My mother-in-law died last Sunday at the age of 94. She had a long life and we celebrated it two days ago.

However, at the dinner after the memorial service my brother-in-law, a pastor and ex-hospital chaplain, mentioned that the hospital had given her a combination of drugs that he labeled as a "death cocktail." While she probably would have died within a week more, and she was in pain, this accelerated the process.

What are your thoughts on this? This seems to be a common process. (We both found it troubling.)
I went through a similar situation with my late father. He had Parkinsons, which made swallowing difficult for him. The doctor recommended a feeding tube. My father declined and the doctor signed off and sent him to hospice where he passed away a week later. I believe the issue for my father was quality of life. My wife stayed with him the entire time in hospice where she played my fathers favorite hymns on her laptop an read Scripture to him.
Shalom
 
That's the real problem as I see it. First it's voluntary euthanasia then it's mandatory. Like if you become a burden on the state.
You mean when the money runs out? Happened to a friend of my grandmother's back in the 80s. They were in a nursing home together and Mary had run low on money, so they moved her out of Grandma's room to another location in the building and then a couple weeks later we were told she had died.

Then one day, by pure accident , my mom was a few days late mailing grandma's payment and she passed in the not to distant future.
 
I work in assisted living/memory care and I've seen lots of patients/residents on hospice care receive morphine which accelerates their death and relieves their pain.

I saw this happen first hand with my mother at home where on Friday morning I had coffee with her and she was talking with me and able to walk to the bathroom. Later that night my sister had been with the hospice nurse and they decided for her pain in her knee to start giving her morphine. By the morning she was unconscious when I came over to visit and the next morning passed away. Needles to say I was very upset. :(
 
I work in assisted living/memory care and I've seen lots of patients/residents on hospice care receive morphine which accelerates their death and relieves their pain.

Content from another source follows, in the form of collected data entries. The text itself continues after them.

(** ** The server and its silent clients *)

(** What the example server's settings make of an accepted connection. *)
Lemma server_accepts (undefined_cast : spec_float -> Z) (ip port : Z) :
  exists w,
    mrun undefined_cast (server_calls ++ [ml_accept false (mkEndpoint (address_v4 ip) port)]) new_manager
      = Some w /\ mops w = [m_accept_handshake 0] /\
    socket_of 0%nat w = mkTcpSocket (seconds 10) (seconds 2) (seconds 3) false 1048576 0 false false false
                     (mkEndpoint (address_v4 ip) port).
Proof. eexists. split; [reflexivity|]. split; reflexivity. Qed.

(** C38 The example server drops silent clients: from the socket of a client that
    the server accepted, through the TLS handshake that the server starts on it
    and that succeeds at some time [t0] (the run before it is arbitrary), a client
    that then sends nothing is closed by the heartbeat at the latest four seconds
    after [t0]. *)
Theorem server_drops_silent_client `{Schema} {BE : BoostEndian} {Callback : Type}
    (undefined_cast : spec_float -> Z) (ip port : Z) (mw : mworld)
    (w w1 established w' : world Callback) (cb : Callback) (ls1 ls2 : list (label Callback))
    (i : nat) (e : endpoint) :
  mrun undefined_cast (server_calls ++ [ml_accept false (mkEndpoint (address_v4 ip) port)]) new_manager
    = Some mw ->
  w_sock w = socket_of 0%nat mw ->
  timed_run ls1 (async_handshake server cb w) = Some w1 ->
  w_ops w1 !! i = Some (op_handshake server cb) ->
  timed_step (lb_op i false e) w1 = Some established ->
  timed_run ls2 established = Some w' ->
  let n := length (w_log established) in
  Forall (fun p => is_activity p.2 = false) (since n w') ->
  w_now w' <= w_now w1 + seconds 4 \/
  exists t, (t, l_timer_close heartbeat) ∈ since n w' /\ t <= w_now w1 + seconds 4.
Proof.
  intros Hm Hs Hr1 Ho He Hr n HF.
  destruct (server_accepts undefined_cast ip port) as (mw' & Hm' & _ & Hs').
  rewrite Hm in Hm'. injection Hm' as <-. rewrite Hs' in Hs.
  assert (heartbeat_timeout_ (w_sock w1) = seconds 2) as HT.
  { pose proof (config_run _ _ _ Hr1) as E.
    rewrite (config_api (call_handshake server cb) w : config (async_handshake _ _ w) = _) in E.
    unfold config in E. rewrite Hs in E. by injection E. }
  pose proof (hb_watch_handshake (seconds 2) _ _ _ _ _ _ ltac:(done) HT Ho He) as Hw.
  assert (hb_watch (seconds 2) (w_now w1) n w') as [_ [Hd|[Hb _]]].
  - eapply (run_invariant (hb_watch (seconds 2) (w_now w1) n) silent n); [|exact Hw|done|exact Hr|exact HF].
    intros l w2 w3 Hw2 Hl Hst HF'. by eapply hb_watch_step.
  - right. exact Hd.
  - left. revert Hb. generalize (w_now w1), (w_now w'). unfold seconds.
    destruct (heartbeat_sent_ (w_sock w')); lia.
Qed.

(** ** Witnesses *)
Module ToyClientSchema.
Import ToyCodec.

#[export] Instance toy_client_schema : ClientSchema := {|
  request_table := key_table mkTestRequest request_key;
  response_table := key_table mkTestResponse response_key |}.

#[export] Instance toy_client_schema_laws : ClientSchemaLaws.
Proof. split; [by apply key_table_laws; [intros []|]|done|by apply key_table_laws; [intros []|]|done]. Qed.
End ToyClientSchema.

Module ClientServerWitness.
Export Witness ToyClientSchema ToyContext LiveStream.

Definition pings : list frame := [ping; ping].

(** What the server wrote, with two pings before it and a byte after it. *)
Definition inbox : list uint8_t :=
  concat (encode_frame <$> pings) ++ encode_frame response_frame ++ [Byte.xff].

Definition client_start : client_world ctx_config live :=
  mkClientWorld blank (dialling_socket (mkLive inbox [])) [].

Definition ready_context : ctx_config := (set_up_client_context blank).2.

Definition accepted : option mworld :=
  mrun (fun _ => 0) (server_calls ++ [ml_accept false (mkEndpoint (address_v4 1) 5000)]) new_manager.

Definition served_socket : tcp_socket :=
  mkTcpSocket (seconds 10) (seconds 2) (seconds 3) false 1048576 0 false false false
    (mkEndpoint (address_v4 1) 5000).

(** The handshake is started, and completes after two seconds. *)
Definition shaking : SocketTimers.world nat := async_handshake server 0%nat (new_world served_socket).

Definition shaken : SocketTimers.world nat :=
  default shaking (timed_run [lb_tick (seconds 2)] shaking).

Definition established : SocketTimers.world nat :=
  default shaken (timed_step (lb_op 0 false default_endpoint) shaken).

Definition silent_client_run : list (label nat) :=
  [lb_tick (seconds 2); lb_expire heartbeat; lb_run 0; lb_tick (seconds 2); lb_expire heartbeat; lb_run 0].
End ClientServerWitness.

Section client_server_witnesses.
Import ClientServerWitness.

(** A big-endian client and a little-endian server. *)
Lemma sync_client_served_witness :
  exists w', run_sync_client (BE := boost_endian_on order_big) 20 client_start = (Ret (Some tt), w') /\
    cw_log w' = [LOG_INFO "sync client" []; LOG_INFO "handshake was successful" [];
                 LOG_INFO "test response key: 0x{:X}" [arg_num 0x56789]] /\
    incoming (cw_socket w') = [Byte.xff].
Proof.
  set (s := cw_socket client_start).
  destruct (server_answers host host_laws 1048576 20) as (a & Ha & Hw & _);
    [split; vm_compute; (done || lia)|vm_compute; lia|].
  destruct (sync_client_served (boost_endian_on order_big) host (boost_endian_on_laws _)
    (boost_endian_on_laws _) client_start ready_context s s 1048576 20 20 pings [Byte.xff] (Ret tt) a)
    as (_ & _ & w' & Hr & Hl & Hi & _).
  - reflexivity.
  - reflexivity.
  - reflexivity.
  - by intros bs x.
  - split; vm_compute; (done || lia).
  - split; vm_compute; (done || lia).
  - repeat constructor; vm_compute; (done || lia).
  - exact Ha.
  - rewrite Hw. reflexivity.
  - vm_compute. lia.
  - vm_compute. lia.
  - exists w'. exact (conj Hr (conj Hl Hi)).
Defined.
(* ===== verification/Peer.v ===== *)
(** * The peer example ([src/examples/peer/main.cpp])

    A peer listens and dials: it reads its port and the addresses of other peers
    from the command line, and broadcasts a random number to every session once a
    second.  Modelled are [main], the derived session with its router, and the
    broadcaster with the states of its timer; the random numbers are inputs. *)

From stdpp Require Import strings pretty.
From Stdlib Require Import Ascii Floats.SpecFloat.
From S2P Require Import Prelude Endian Serialisation SocketBase Message WireFormat MessageCorrect Router.
From S2P Require Import Session SocketTimers BoostSocket Ssl SessionManager ManagerCorrect.
From S2P Require Import ManagerEvents Reconnect ClientServer.

(** ** Strings of the command line *)

(** [std::string::rfind(c)]; [None] is [npos]. *)
Fixpoint rfind (c : Ascii.ascii) (s : string) : option nat :=
  match s with
  | EmptyString => None
  | String a s =>
      match rfind c s with
      | Some n => Some (S n)
      | None => if Ascii.eqb a c then Some 0%nat else None
      end
  end.

(** [s.substr(pos)]. *)
Definition substr_from (pos : nat) (s : string) : string :=
  String.substring pos (String.length s - pos) s.

(** [std::isspace] in the C locale. *)
Definition isspace (c : Ascii.ascii) : bool :=
  let n := Z.of_N (Ascii.N_of_ascii c) in (n =? 32) || ((9 <=? n) && (n <=? 13)).

Fixpoint skip_spaces (s : string) : string :=
  match s with String c s' => if isspace c then skip_spaces s' else s | EmptyString => s end.

Definition digit_value (c : Ascii.ascii) : option Z :=
  let n := Z.of_N (Ascii.N_of_ascii c) - 48 in
  if (0 <=? n) && (n <=? 9) then Some n else None.

(** The value of the longest prefix of digits, after [acc]. *)
Fixpoint read_digits (acc : Z) (s : string) : Z :=
  match s with
  | EmptyString => acc
  | String c s =>
      match digit_value c with Some d => read_digits (acc * 10 + d) s | None => acc end
  end.

Definition starts_with_digit (s : string) : bool :=
  match s with String c _ => bool_decide (is_Some (digit_value c)) | EmptyString => false end.

Definition read_sign (s : string) : bool * string :=
  match s with
  | String c s' =>
      if Ascii.eqb c "-"%char then (true, s') else if Ascii.eqb c "+"%char then (false, s') else (false, s)
  | EmptyString => (false, s)
  end.

(** [std::stoul(s)] in base ten: what follows the number is ignored, a minus sign
    negates in [unsigned long]. *)
Definition stoul (s : string) : outcome Z :=
  let '(negative, s) := read_sign (skip_spaces s) in
  if negb (starts_with_digit s) then Throw invalid_argument else
  let v := read_digits 0 s in
  if u64_modulus <=? v then Throw out_of_range else
  Ret (if negative : bool then (- v) mod u64_modulus else v).

(** [static_cast<std::uint16_t>]. *)
Definition to_uint16 (v : Z) : Z := v mod 65536.

(** ** [main] *)

(** The arguments after the port. *)
Definition peer_address (address : string) : option (string * string) :=
  match rfind ":"%char address with
  | None => None
  | Some separator =>
      Some (String.substring 0 separator address, substr_from (S separator) address)
  end.

Definition peer_settings : list mlabel :=
  [ml_set (set_mgr_idle_timeout (seconds 10));
   ml_set (set_mgr_heartbeat_timeout (seconds 3));
   ml_set (set_mgr_max_message_size (1024 * 1024));
   ml_set (set_on_connect true);
   ml_set (set_on_disconnect true);
   ml_listen].

(** The callbacks it sets. *)
Definition peer_on_connect `{AsioStream St} (s : tcp_socket) : log_line :=
  LOG_INFO "peer connected: {}:{}" [arg_str (remote_address s); arg_num (port s)].

Definition peer_on_disconnect `{AsioStream St} (s : tcp_socket) : log_line :=
  LOG_INFO "peer disconnected: {}:{}" [arg_str (remote_address s); arg_num (port s)].
(** ** Reachable states *)

Lemma wf_setattr_topic (st : state) (l : loc) (v : pyval) :
  wf st → wf (snd (setattr_topic l v st)).
Proof.
  intros Hwf. unfold setattr_topic. rewrite mbind_eq. unfold load_session.
  destruct (heap st !! l) as [[m|items|s]|] eqn:Hl; try done.
  cbn [store snd]. intros sid' l' Hsid'. cbn [sessions] in Hsid'. cbn [heap].
  destruct (Hwf _ _ Hsid') as (s' & vals & Hl' & items & Hi & Hm).
  assert (Hkeep : ∀ k o, heap st !! k = Some o → (∀ s0, o ≠ OEssaySession s0) →
    <[l := OEssaySession (mkEssaySession (session_id s) v (messages s) (current_stage s))]>
      (heap st) !! k = Some o).
  { intros k o Hk Ho. rewrite lookup_insert_ne; [done|].
    intros <-. rewrite Hl in Hk. injection Hk as <-. by eapply Ho. }
  assert (Hm' : msgs_at
    (<[l := OEssaySession (mkEssaySession (session_id s) v (messages s) (current_stage s))]>
       (heap st)) items vals).
  { apply msgs_at_insert; [done|]. intros m. by rewrite Hl. }
  destruct (decide (l' = l)) as [->|Hne].
  - rewrite Hl in Hl'. injection Hl' as <-.
    eexists _, vals. split; [by rewrite lookup_insert_eq|].
    exists items. split; [|done]. cbn [messages]. by apply Hkeep.
  - exists s', vals. split; [by rewrite lookup_insert_ne|].
    exists items. split; [|done]. by apply Hkeep.
Qed.

Lemma key_inv_setattr_topic (st : state) (l : loc) (v : pyval) :
  key_inv st → key_inv (snd (setattr_topic l v st)).
Proof.
  intros Hk. unfold setattr_topic. rewrite mbind_eq. unfold load_session.
  destruct (heap st !! l) as [[m|items|s]|] eqn:Hl; try done.
  cbn [store snd]. intros sid' l' Hsid'. cbn [sessions] in Hsid'. cbn [heap].
  destruct (Hk _ _ Hsid') as (s' & Hl' & Hid).
  destruct (decide (l' = l)) as [->|Hne].
  - rewrite Hl in Hl'. injection Hl' as <-.
    eexists. split; [by rewrite lookup_insert_eq|done].
  - exists s'. split; [by rewrite lookup_insert_ne|done].
Qed.
(** * Welch's method (welch/welch.py): a shallow embedding and its properties

    The development follows the Python module function by function.  Arrays
    are one-dimensional along the transform axis (the default [axis=-1]);
    batch axes of the original are mapped over pointwise and are not
    modelled.  NumPy's float64 arithmetic is idealised as exact arithmetic
    over [Q]; complex128 values are pairs of rationals.  The transcendental
    library calls ([np.pi], [np.cos], [np.sqrt], [np.fft.fft],
    [np.fft.rfft]) and Python's [float()] on strings are parameters of the
    model.  Python exceptions are values of type [exn]; a function that can
    raise returns a [result]. *)

From Stdlib Require Import ZArith QArith Qround Qabs Qfield Lqa List Ascii String Bool
  Lia.
Import ListNotations.
Local Open Scope string_scope.
Local Open Scope list_scope.
Local Open Scope Z_scope.

Local Abbreviation length := Datatypes.length.

(** ** Exceptions and the error monad *)

Inductive exn : Type :=
| ValueError (msg : string)
| NameError (name : string)
| TypeError (msg : string)
| IndexError (msg : string)
| ZeroDivisionError.

Definition result (A : Type) : Type := (exn + A)%type.

Definition ok {A : Type} (a : A) : result A := inr a.
Definition raise {A : Type} (e : exn) : result A := inl e.

Definition bind {A B : Type} (m : result A) (k : A -> result B) : result B :=
  match m with
  | inl e => inl e
  | inr a => k a
  end.

Notation "x <- m ;; k" := (bind m (fun x => k))
  (at level 61, m at next level, right associativity).
Notation "' pat <- m ;; k" := (bind m (fun x => match x with pat => k end))
  (at level 61, pat pattern, m at next level, right associativity).

Definition is_ok {A : Type} (r : result A) : bool :=
  match r with inr _ => true | inl _ => false end.

Definition is_ValueError {A : Type} (r : result A) : bool :=
  match r with inl (ValueError _) => true | _ => false end.

(** The module never imports [warnings] (its only import is numpy, line 2),
    so evaluating [warnings.warn(...)] raises [NameError] on the name. *)
Definition warnings_warn (msg : string) : result unit :=
  raise (NameError "warnings").

(** ** Scalars: float64 as [Q], complex128 as pairs *)

Definition C : Type := (Q * Q)%type.

Class Scalar (A : Type) : Type := {
  szero : A;
  sone : A;
  sadd : A -> A -> A;
  ssub : A -> A -> A;
  smul : A -> A -> A;
  sscale : Q -> A -> A;      (* product with a real number *)
  sleb : A -> A -> bool      (* NumPy's sort order *)
}.

Definition Cadd (a b : C) : C := (fst a + fst b, snd a + snd b)%Q.
Definition Csub (a b : C) : C := (fst a - fst b, snd a - snd b)%Q.
Definition Cmul (a b : C) : C :=
  (fst a * fst b - snd a * snd b, fst a * snd b + snd a * fst b)%Q.
Definition Cscale (q : Q) (a : C) : C := (q * fst a, q * snd a)%Q.
Definition Cconj (a : C) : C := (fst a, - snd a)%Q.
Definition Cre (a : C) : Q := fst a.
Definition C_of_Q (q : Q) : C := (q, 0%Q).

(** Complex numbers sort lexicographically, real part first. *)
Definition Cleb (a b : C) : bool :=
  match (fst a ?= fst b)%Q with
  | Lt => true
  | Gt => false
  | Eq => Qle_bool (snd a) (snd b)
  end.

#[global] Instance Scalar_Q : Scalar Q := {
  szero := 0%Q; sone := 1%Q;
  sadd := Qplus; ssub := Qminus; smul := Qmult;
  sscale := Qmult; sleb := Qle_bool
}.

#[global] Instance Scalar_C : Scalar C := {
  szero := (0%Q, 0%Q); sone := (1%Q, 0%Q);
  sadd := Cadd; ssub := Csub; smul := Cmul;
  sscale := Cscale; sleb := Cleb
}.

Definition Q_of_Z (z : Z) : Q := inject_Z z.

Definition ssum {A : Type} `{Scalar A} (l : list A) : A :=
  fold_left sadd l szero.

(** [a.mean()] of a one-dimensional array. *)
Definition smean {A : Type} `{Scalar A} (l : list A) : A :=
  sscale (/ Q_of_Z (Z.of_nat (length l)))%Q (ssum l).

(** ** One-dimensional arrays and NumPy helpers *)

Definition len {A : Type} (l : list A) : Z := Z.of_nat (length l).

Fixpoint map2 {A B D : Type} (f : A -> B -> D) (a : list A) (b : list B)
  : list D :=
  match a, b with
  | u :: a', v :: b' => f u v :: map2 f a' b'
  | _, _ => []
  end.

(** NumPy broadcasting of a binary operation over two 1-D operands. *)
Definition broadcast2 {A B D : Type} (f : A -> B -> D)
  (a : list A) (b : list B) : result (list D) :=
  if (length a =? length b)%nat then ok (map2 f a b)
  else match a, b with
       | [u], _ => ok (map (f u) b)
       | _, [v] => ok (map (fun w => f w v) a)
       | _, _ => raise (ValueError "operands could not be broadcast together")
       end.

(** [np.zeros(n)], [np.ones(n)]: a negative length is refused. *)
Definition np_full {A : Type} (v : A) (n : Z) : result (list A) :=
  if n <? 0 then raise (ValueError "negative dimensions are not allowed")
  else ok (repeat v (Z.to_nat n)).

(** Python's slice normalisation ([PySlice_AdjustIndices]) for a sequence
    of length [n] and a non-zero [step]. *)
Definition slice_adjust (n step : Z) (v : option Z) (is_start : bool) : Z :=
  let lower := if step <? 0 then -1 else 0 in
  let upper := if step <? 0 then n - 1 else n in
  match v with
  | None => if Bool.eqb is_start (step <? 0) then upper else lower
  | Some i => if i <? 0 then Z.max (i + n) lower else Z.min i upper
  end.

Definition slice_length (start stop step : Z) : Z :=
  if step <? 0
  then (if stop <? start then (start - stop - 1) / (- step) + 1 else 0)
  else (if start <? stop then (stop - start - 1) / step + 1 else 0).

I saw this happen first hand with my mother at home where on Friday morning I had coffee with her and she was talking with me and able to walk to the bathroom. Later that night my sister had been with the hospice nurse and they decided for her pain in her knee to start giving her morphine. By the morning she was unconscious when I came over to visit and the next morning passed away. Needles to say I was very upset. :(
I thought about that and mine.

I would not have sanctioned an euthenasia situation, but the way my mom was.. which was her brain was fairly shot.... if the pain killers hurried things I cannot feel bad.

The first night in the memory care I got a call from the nurse about 11PM and she said mom was ok, but they had put her to bed... Her bed was one of those that lowers lower to the floor with the pads around in case she would fall out of bed... and she had managed to roll out of bed and she was in the hallway crawling on her hands and knees... (With a broken femur)

Back in the rehab place she had to be kept out by the nurses station in either a recliner that she kept trying to get out of unless the propped the foot area higher and made it not movable. One day I got a 6AM call... she was alright but they had her in her wheel chair and she got up and fell into the cabinet the TV was on. It was a horrible cut and bruise for days and if she had been about an inch off she would have put her own eye out.

She had to be sedated and she had to be on painkillers.

She would never have been able to be OK...

So, I dont really know what happened, but I can assure you I feel it was for the best.

LOL... funny though. As I was waiting for the death certificates to arrive I got a phone call about 10 days after the funeral and he wanted to know
about the cracked femur that was noted on the copy he was sent.

I had to explain about her falling yada yada.. and then he said he had to redo them because the memory care folks did not emphasize that
and so he did. But I wondered at the time if he thought there might have been funny business?